1975年のソニー・ビデオテレビ広告。ベータマックスデッキSL-6300とトリニトロンカラーテレビの紹介。 感性の記憶

1975年、テレビの見方が少しずつ変わり始めます。
ソニーが家庭用ビデオテープレコーダー「ベータマックス」を発売した年です。

それまでテレビは、放送時間に合わせて見るものでした。
番組は決められた時間に放送され、見逃せばそのまま過去へ消えていきます。
家庭の側が、放送局の時間に合わせて生活するしかなかった時代でした。

SL-6300は、その前提を静かに揺さぶります。
番組を録画し、あとから見るという行為が、初めて家庭の中に現れたからです。

広告の見出しは「トリニトロンの進化論」。
それは単なる新製品の宣伝というより、テレビという機械の役割そのものが変わり始めていることを示す言葉のようにも見えます。

「ビデオテレビ」という家庭像

中央には、18型トリニトロンを組み込んだビデオテレビが置かれています。木目調の大きな筐体は、いかにも1970年代の居間に似合う家具のような佇まいです。
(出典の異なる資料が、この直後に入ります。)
Lemma _siftup_loop_fuel fuel fuel' x endpos startpos pos heap :
  endpos - pos ≤ fuel → endpos - pos ≤ fuel' →
  _siftup_loop lt fuel x endpos startpos pos heap =
  _siftup_loop lt fuel' x endpos startpos pos heap.
Proof.
  revert fuel' pos heap.
  induction fuel as [|fuel IH]; intros [|fuel'] pos heap Hf Hf'; simpl; try done.
  - by rewrite decide_False by lia.
  - by rewrite decide_False by lia.
  - case_decide; [|done].
    destruct (smaller_child_cases heap endpos (2 * pos + 1)) as [Hc|[Hc ?]];
      rewrite !Hc; (destruct (heap !! _) as [c|]; [|done]); apply IH; lia.
Qed.

Lemma _siftdown_loop_length fuel x startpos pos heap :
  length (_siftdown_loop lt fuel x startpos pos heap) = length heap.
Proof.
  revert pos heap. induction fuel as [|fuel IH]; intros pos heap; simpl.
  - by rewrite length_insert.
  - case_decide; [|by rewrite length_insert].
    destruct (heap !! _) as [parent|]; [|done].
    destruct (lt x parent); [|by rewrite length_insert].
    by rewrite IH, length_insert.
Qed.

Lemma _siftdown_length heap startpos pos :
  length (_siftdown lt heap startpos pos) = length heap.
Proof.
  unfold _siftdown. destruct (heap !! pos); [|done].
  apply _siftdown_loop_length.
Qed.

Lemma _siftup_loop_length fuel x endpos startpos pos heap :
  length (_siftup_loop lt fuel x endpos startpos pos heap) = length heap.
Proof.
  revert pos heap. induction fuel as [|fuel IH]; intros pos heap; simpl.
  - by rewrite _siftdown_length, length_insert.
  - case_decide; [|by rewrite _siftdown_length, length_insert].
    destruct (heap !! _) as [c|]; [|done].
    by rewrite IH, length_insert.
Qed.

Lemma _siftup_length heap pos : length (_siftup lt heap pos) = length heap.
Proof.
  unfold _siftup. destruct (heap !! pos); [|done].
  apply _siftup_loop_length.
Qed.

Lemma heappush_length heap x : length (heappush lt heap x) = S (length heap).
Proof.
  unfold heappush. rewrite _siftdown_length, length_app. simpl. lia.
Qed.

Lemma list_pop_Some heap x heap' :
  list_pop heap = Some (x, heap') ↔ heap = heap' ++ [x].
Proof.
  unfold list_pop. split.
  - destruct (last heap) as [y|] eqn:Hl; [|done].
    intros [= -> <-]. apply last_Some in Hl as [l' ->].
    by rewrite removelast_last.
  - intros ->. by rewrite last_snoc, removelast_last.
Qed.

Lemma list_pop_None heap : list_pop heap = None ↔ heap = [].
Proof.
  unfold list_pop. destruct (last heap) eqn:Hl.
  - split; [done|]. intros ->. done.
  - split; [|done]. intros _. by apply last_None.
Qed.

Lemma heappop_None heap : heappop lt heap = None ↔ heap = [].
Proof.
  unfold heappop. destruct (list_pop heap) as [[lastelt rest]|] eqn:Hp.
  - apply list_pop_Some in Hp as ->. destruct rest; split; try done.
    all: by intros ?%app_nil_inv.
  - apply list_pop_None in Hp as ->. done.
Qed.

Lemma heappop_length heap x heap' :
  heappop lt heap = Some (x, heap') → length heap = S (length heap').
Proof.
  unfold heappop. destruct (list_pop heap) as [[lastelt rest]|] eqn:Hp; [|done].
  apply list_pop_Some in Hp as ->. rewrite length_app. simpl.
  destruct rest as [|r rest]; intros [= <- <-]; simpl; [done|].
  rewrite _siftup_length. simpl. lia.
Qed.

(** Writing [x] where [parent] came from, after [parent] went to [pos]:
    the two cells are exchanged. *)
Lemma insert_moved_Permutation heap i j x a :
  heap !! i = Some a → j < length heap → i ≠ j →
  <[i := x]> (<[j := a]> heap) ≡ₚ <[j := x]> heap.
Proof.
  intros Hi Hj Hne.
  rewrite <-(list_insert_insert_eq heap j a x).
  apply Permutation_insert_swap.
  - by apply list_lookup_insert_eq.
  - by rewrite list_lookup_insert_ne.
Qed.

Lemma _siftdown_loop_Permutation fuel x startpos pos heap :
  pos < length heap →
  _siftdown_loop lt fuel x startpos pos heap ≡ₚ <[pos := x]> heap.
Proof.
  revert pos heap. induction fuel as [|fuel IH]; intros pos heap Hpos; simpl; [done|].
  case_decide as Hlt; [|done].
  destruct (heap !! _) as [parent|] eqn:Hparent.
  - destruct (lt x parent); [|done].
    rewrite IH by (rewrite length_insert; lia).
    apply insert_moved_Permutation; [done..|lia].
  - apply lookup_ge_None in Hparent. lia.
Qed.

Lemma _siftdown_Permutation heap startpos pos :
  _siftdown lt heap startpos pos ≡ₚ heap.
Proof.
  unfold _siftdown. destruct (heap !! pos) as [x|] eqn:Hx; [|done].
  rewrite _siftdown_loop_Permutation by eauto using lookup_lt_Some.
  by rewrite list_insert_id.
Qed.


Lemma _siftup_loop_Permutation fuel x endpos startpos pos heap :
  pos < length heap → endpos ≤ length heap →
  _siftup_loop lt fuel x endpos startpos pos heap ≡ₚ <[pos := x]> heap.
Proof.
  revert pos heap. induction fuel as [|fuel IH]; intros pos heap Hpos Hend; simpl.
  { apply _siftdown_Permutation. }
  case_decide as Hlt; [|apply _siftdown_Permutation].
  destruct (smaller_child_cases heap endpos (2 * pos + 1)) as [Hc|[Hc ?]];
    rewrite !Hc.
  all: destruct (heap !! _) as [c|] eqn:Hchild;
    [|apply lookup_ge_None in Hchild; lia].
  all: rewrite IH by (rewrite ?length_insert; lia).
  all: apply insert_moved_Permutation; [done| |]; lia.
Qed.

Lemma _siftup_Permutation heap pos : _siftup lt heap pos ≡ₚ heap.
Proof.
  unfold _siftup. destruct (heap !! pos) as [x|] eqn:Hx; [|done].
  rewrite _siftup_loop_Permutation by eauto using lookup_lt_Some.
  by rewrite list_insert_id.
Qed.

Lemma heappush_Permutation heap x : heappush lt heap x ≡ₚ x :: heap.
Proof.
  unfold heappush. rewrite _siftdown_Permutation.
  by rewrite Permutation_app_comm.
Qed.

Lemma heappop_Permutation heap x heap' :
  heappop lt heap = Some (x, heap') → heap ≡ₚ x :: heap'.
Proof.
  unfold heappop. destruct (list_pop heap) as [[lastelt rest]|] eqn:Hp; [|done].
  apply list_pop_Some in Hp as ->.
  destruct rest as [|r rest]; intros [= <- <-]; [done|].
  rewrite _siftup_Permutation. simpl.
  apply perm_skip. by rewrite <-Permutation_cons_append.
Qed.
End contents.

(** [lt] is the strict part of a total preorder [le], as far as the heap
    needs it. *)
Section order.
Context {A : Type} (lt : A → A → bool) (le : A → A → Prop).
Hypothesis le_trans : ∀ a b c, le a b → le b c → le a c.
Hypothesis lt_le : ∀ a b, lt a b = true → le a b.
Hypothesis not_lt_le : ∀ a b, lt a b = false → le b a.
Implicit Types (heap : list A) (x : A).

Lemma le_refl x : le x x.
Proof. destruct (lt x x) eqn:E; auto. Qed.

Ltac insert_lookup :=
  repeat match goal with
  | H : context [<[?i := _]> ?l !! ?j] |- _ =>
    first [ rewrite (list_lookup_insert_ne l i j) in H by lia
          | rewrite (list_lookup_insert_eq l i) in H by (rewrite ?length_insert; lia) ]
  | |- context [<[?i := _]> ?l !! ?j] =>
    first [ rewrite (list_lookup_insert_ne l i j) by lia
          | rewrite (list_lookup_insert_eq l i) by (rewrite ?length_insert; lia) ]
  end.

(** Sifting towards the root.  Before each round the heap with [x]
    written at [pos] is in order except between [pos] and its parent,
    and the children of [pos] are not below the parent of [pos]. *)
Lemma _siftdown_loop_ordered fuel x pos heap :
  pos ≤ fuel → pos < length heap →
  (∀ c a b, 0 < c → c ≠ pos →
     <[pos := x]> heap !! c = Some a →
     <[pos := x]> heap !! ((c - 1) / 2) = Some b → le b a) →
  (∀ c a b, 0 < pos → 0 < c → (c - 1) / 2 = pos →
     heap !! c = Some a → heap !! ((pos - 1) / 2) = Some b → le b a) →
  heap_ordered le (_siftdown_loop lt fuel x 0 pos heap).
Proof.
  revert pos heap. induction fuel as [|fuel IH]; intros pos heap Hfuel Hpos J1 J2.
  { simpl. intros c a b Hc. apply J1; lia. }
  simpl. case_decide as Hlt; [|intros c a b Hc; apply J1; lia].
  destruct (heap !! ((pos - 1) / 2)) as [parent|] eqn:Hparent;
    [|apply lookup_ge_None in Hparent; lia].
  destruct (lt x parent) eqn:Hx.
  - apply lt_le in Hx. apply IH; [lia|rewrite length_insert; lia|..].
    + intros c a b Hc Hne Ha Hb.
      destruct (decide (c = pos)) as [->|Hcp].
      { insert_lookup. by simplify_eq. }
      destruct (decide ((c - 1) / 2 = (pos - 1) / 2)) as [Hq|Hq].
      { rewrite Hq in Hb. insert_lookup. simplify_eq.
        apply le_trans with parent; [done|].
        apply (J1 c); [done..| |]; insert_lookup; [done|].
        by rewrite Hq. }
      destruct (decide ((c - 1) / 2 = pos)) as [Hq'|Hq'].
      { rewrite Hq' in Hb. insert_lookup. simplify_eq.
        by apply (J2 c). }
      insert_lookup. apply (J1 c); [done..| |]; by insert_lookup.
    + intros c a b Hpp Hc Hcp Ha Hb. insert_lookup.
      assert (le b parent) as Hbp.
      { apply (J1 ((pos - 1) / 2)); [lia..| |]; by insert_lookup. }
      destruct (decide (c = pos)) as [->|Hne].
      { insert_lookup. by simplify_eq. }
      insert_lookup. apply le_trans with parent; [done|].
      apply (J1 c); [done..| |]; insert_lookup; [done|]. by rewrite Hcp.
  - apply not_lt_le in Hx. intros c a b Hc Ha Hb.
    destruct (decide (c = pos)) as [->|Hne]; [|by apply (J1 c)].
    insert_lookup. by simplify_eq.
Qed.

Lemma _siftdown_ordered heap pos :
  pos < length heap →
  (∀ c a b, 0 < c → c ≠ pos →
     heap !! c = Some a → heap !! ((c - 1) / 2) = Some b → le b a) →
  (∀ c a b, 0 < pos → 0 < c → (c - 1) / 2 = pos →
     heap !! c = Some a → heap !! ((pos - 1) / 2) = Some b → le b a) →
  heap_ordered le (_siftdown lt heap 0 pos).
Proof.
  intros Hpos J1 J2. unfold _siftdown.
  destruct (heap !! pos) as [x|] eqn:Hx; [|apply lookup_ge_None in Hx; lia].
  apply _siftdown_loop_ordered; [done..| |done].
  by rewrite list_insert_id.
Qed.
当時、ビデオ機器はまだ専門的な機械に近い存在でした。
そのため広告では、機械の新しさよりも「家庭の中で自然に使われる家電」であることが強調されています。

本文には「お子さまのしつけのうえからもビデオテレビに」とあります。

いま読むと少し不思議な表現ですが、当時の高級家電は娯楽機器というより、家庭生活を整える道具として語られることが多くありました。録画という機能もまた、単なる便利さではなく、家庭の時間を整える技術として説明されていたのです。
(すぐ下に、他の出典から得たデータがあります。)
Lemma capture_copy_spec visu_ctxt capture_point reply :
  length (capture_buf visu_ctxt) = Z.to_nat CAPTURE_BUF_SIZE ->
  0 <= capture_size visu_ctxt <= CAPTURE_BUF_SIZE ->
  Z.of_nat (length reply) = capture_size visu_ctxt ->
  - CAPTURE_BUF_SIZE <= capture_point ->
  capture_point + capture_size visu_ctxt <= CAPTURE_BUF_SIZE ->
  capture_copy visu_ctxt capture_point reply
  = Done (if capture_point <? 0
          then Z.min (- capture_point) (capture_size visu_ctxt) else 0,
          spec_window visu_ctxt capture_point).
Proof.
  unfold CAPTURE_BUF_SIZE. intros Hbuf Hsize Hreply Hlo Hhi.
  assert (Hbuf' : Z.of_nat (length (capture_buf visu_ctxt)) = 65536) by lia.
  clear Hbuf. unfold capture_copy, spec_window, CAPTURE_BUF_SIZE.
  rewrite (s32_small (capture_size visu_ctxt)) by lia.
  destruct (Z.ltb_spec capture_point 0) as [Hneg|Hpos].
  - rewrite s32_small by lia. rewrite gtb_min.
    set (size := Z.min (- capture_point) (capture_size visu_ctxt)).
    assert (Hs : 0 <= size <= capture_size visu_ctxt) by lia.
    rewrite memcpy_at_start by lia. cbn [obind].
    set (bytes := take (Z.to_nat size)
                    (drop (Z.to_nat (65536 + capture_point))
                       (capture_buf visu_ctxt))).
    assert (Hbytes : Z.of_nat (length bytes) = size).
    { unfold bytes. rewrite length_window by lia. lia. }
    rewrite memcpy_to_end; [reflexivity|lia|lia|lia|].
    rewrite length_drop. clearbody size. lia.
  - rewrite memcpy_at_start by lia. cbn [obind].
    rewrite (drop_ge reply) by lia. rewrite app_nil_r. reflexivity.
Qed.

Lemma capture_stall_not_declared visu_ctxt delta_ms pReplyData reply :
  (last_capture_idx visu_ctxt =? capture_idx visu_ctxt)
  && negb (tv_sec (buffer_update_time visu_ctxt) =? 0)
  && (delta_ms >? MAX_STALL_TIME_MS) = false ->
  capture_stall visu_ctxt delta_ms pReplyData reply
  = Done (set_last_capture_idx (capture_idx visu_ctxt) visu_ctxt, reply).
Proof.
  intros H. unfold capture_stall.
  destruct ((last_capture_idx visu_ctxt =? capture_idx visu_ctxt)
            && negb (tv_sec (buffer_update_time visu_ctxt) =? 0));
    [|reflexivity].
  cbn [andb] in H. rewrite H. reflexivity.
Qed.

Lemma capture_stall_declared visu_ctxt delta_ms reply :
  (last_capture_idx visu_ctxt =? capture_idx visu_ctxt)
  && negb (tv_sec (buffer_update_time visu_ctxt) =? 0)
  && (delta_ms >? MAX_STALL_TIME_MS) = true ->
  Z.of_nat (length reply) = capture_size visu_ctxt ->
  capture_stall visu_ctxt delta_ms 0 reply
  = Done (set_last_capture_idx (capture_idx visu_ctxt)
            (set_buffer_update_time
               (clear_tv_sec (buffer_update_time visu_ctxt)) visu_ctxt),
          replicate (length reply) 128).
Proof.
  intros H Hsize. unfold capture_stall.
  apply andb_prop in H as [H1 H2]. rewrite H1, H2.
  cbn [capture_size set_buffer_update_time].
  rewrite memset_whole by exact Hsize. reflexivity.
Qed.

Lemma length_spec_window visu_ctxt capture_point :
  length (capture_buf visu_ctxt) = Z.to_nat CAPTURE_BUF_SIZE ->
  0 <= capture_size visu_ctxt <= CAPTURE_BUF_SIZE ->
  - CAPTURE_BUF_SIZE <= capture_point ->
  capture_point + capture_size visu_ctxt <= CAPTURE_BUF_SIZE ->
  Z.of_nat (length (spec_window visu_ctxt capture_point))
  = capture_size visu_ctxt.
Proof.
  unfold CAPTURE_BUF_SIZE. intros Hbuf Hsize Hlo Hhi. unfold spec_window.
  destruct (Z.ltb_spec capture_point 0).
  - rewrite length_app, !length_take, length_drop. unfold CAPTURE_BUF_SIZE. lia.
  - rewrite length_take, length_drop. lia.
Qed.

(** *** The capture command on an Active session *)

Lemma spec_latency_samples_nonneg visu_ctxt elapsed :
  0 <= samplingRate visu_ctxt ->
  0 <= spec_latency_samples visu_ctxt elapsed.
Proof.
  intros H. unfold spec_latency_samples.
  apply Z.div_pos; [apply Z.mul_nonneg_nonneg; lia|lia].
Qed.

Lemma command_active visu_ctxt reply clock :
  state visu_ctxt = EFFECT_STATE_ACTIVE ->
  offload_enabled visu_ctxt = true ->
  Z.of_nat (length reply) = capture_size visu_ctxt ->
  snapshot_in_range visu_ctxt clock ->
  visualizer_command visu_ctxt VISUALIZER_CMD_CAPTURE
    (Z.of_nat (length reply)) (Some reply) clock
  = do r <- capture_stall visu_ctxt (elapsed_ms visu_ctxt clock)
              (if spec_capture_point visu_ctxt (elapsed_ms visu_ctxt clock) <? 0
               then Z.min (- spec_capture_point visu_ctxt
                               (elapsed_ms visu_ctxt clock))
                      (capture_size visu_ctxt)
               else 0)
              (spec_window visu_ctxt
                 (spec_capture_point visu_ctxt (elapsed_ms visu_ctxt clock)));
    Done (0, fst r, Some (snd r)).
Proof.
  intros Hact Hoff Hreply Hr. unfold visualizer_command.
  rewrite Z.eqb_refl, Hreply, Z.eqb_refl, Hoff, Hact, Z.eqb_refl. cbn [negb].
  rewrite (capture_delta_spec _ _ Hr), (capture_point_of_spec _ _ Hr).
  destruct Hr as [(Hbuf & Hidx & Hsize & Hrate & _ & _ & _ & _ & _ & Hcp) _].
  rewrite capture_copy_spec; try assumption; [reflexivity|].
  pose proof (spec_latency_samples_nonneg visu_ctxt
                (elapsed_ms visu_ctxt clock) Hrate).
  unfold spec_capture_point. lia.
Qed.

Lemma command_window visu_ctxt reply clock :
  state visu_ctxt = EFFECT_STATE_ACTIVE ->
  offload_enabled visu_ctxt = true ->
  Z.of_nat (length reply) = capture_size visu_ctxt ->
  snapshot_in_range visu_ctxt clock ->
  stall_declared visu_ctxt clock = false ->
  visualizer_command visu_ctxt VISUALIZER_CMD_CAPTURE
    (Z.of_nat (length reply)) (Some reply) clock
  = Done (0, set_last_capture_idx (capture_idx visu_ctxt) visu_ctxt,
          Some (spec_window visu_ctxt
                  (spec_capture_point visu_ctxt (elapsed_ms visu_ctxt clock)))).
Proof.
  intros Hact Hoff Hreply Hr Hstall.
  rewrite command_active by assumption.
  rewrite capture_stall_not_declared by exact Hstall. reflexivity.
Qed.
見出しが「ビデオ」ではなく「トリニトロンの進化論」である点も象徴的です。
新しい機械として提示するのではなく、すでに信頼されていたテレビ技術の延長として見せる。そこに、この時代のソニー広告らしい慎重さと自信が同時に感じられます。

トリニトロンとベータマックス

トリニトロンは1968年に登場したソニー独自のカラーテレビ技術で、従来方式より明るく鮮明な映像を実現しました。

1970年代にはすでに、ソニーのテレビを象徴するブランドとして広く知られていました。SL-6300が提示したのは、その高画質テレビに録画という機能を結びつける発想でした。見る技術として成熟しつつあったテレビに、記録する技術が加わる。その組み合わせが、家庭の中でのテレビの役割を少しずつ変えていきます。

SL-6300は1975年に発売され、価格は約23万円でした。
家庭用としては決して安い製品ではありませんでしたが、それでも家庭の中に録画という新しい自由を持ち込む装置でした。それまでテレビは、放送局の時間に従って見る装置でした。録画機能が加わることで、家庭の側が時間を選べるようになります。

・好きな番組を保存する
・あとで見る
・何度も見返す

いまでは当たり前のこの習慣は、この頃のビデオ機器からゆっくり広がっていきました。

1975年という分岐点

1970年代半ば、家庭用ビデオには複数の規格が登場し始めていました。

ソニーのベータ方式は、画質や機構の完成度、小型化を重視した設計でした。
一方で、後に普及していくVHSは録画時間の長さなどを武器に市場を広げていきます。
結果として家庭用VTRの主流はVHSになりますが、1975年の段階ではまだ未来は決まっていませんでした。

この広告には、そうした分岐点に立つ技術の自信と緊張感が、そのまま残っています。トリニトロンによって映像の質を高め、ベータマックスによって時間を記録する。テレビはこの頃から、放送を見るだけの箱ではなく、家庭の時間を保存する装置へ変わり始めます。

その変化が静かに始まった瞬間を、きれいに写し取っているように見えます。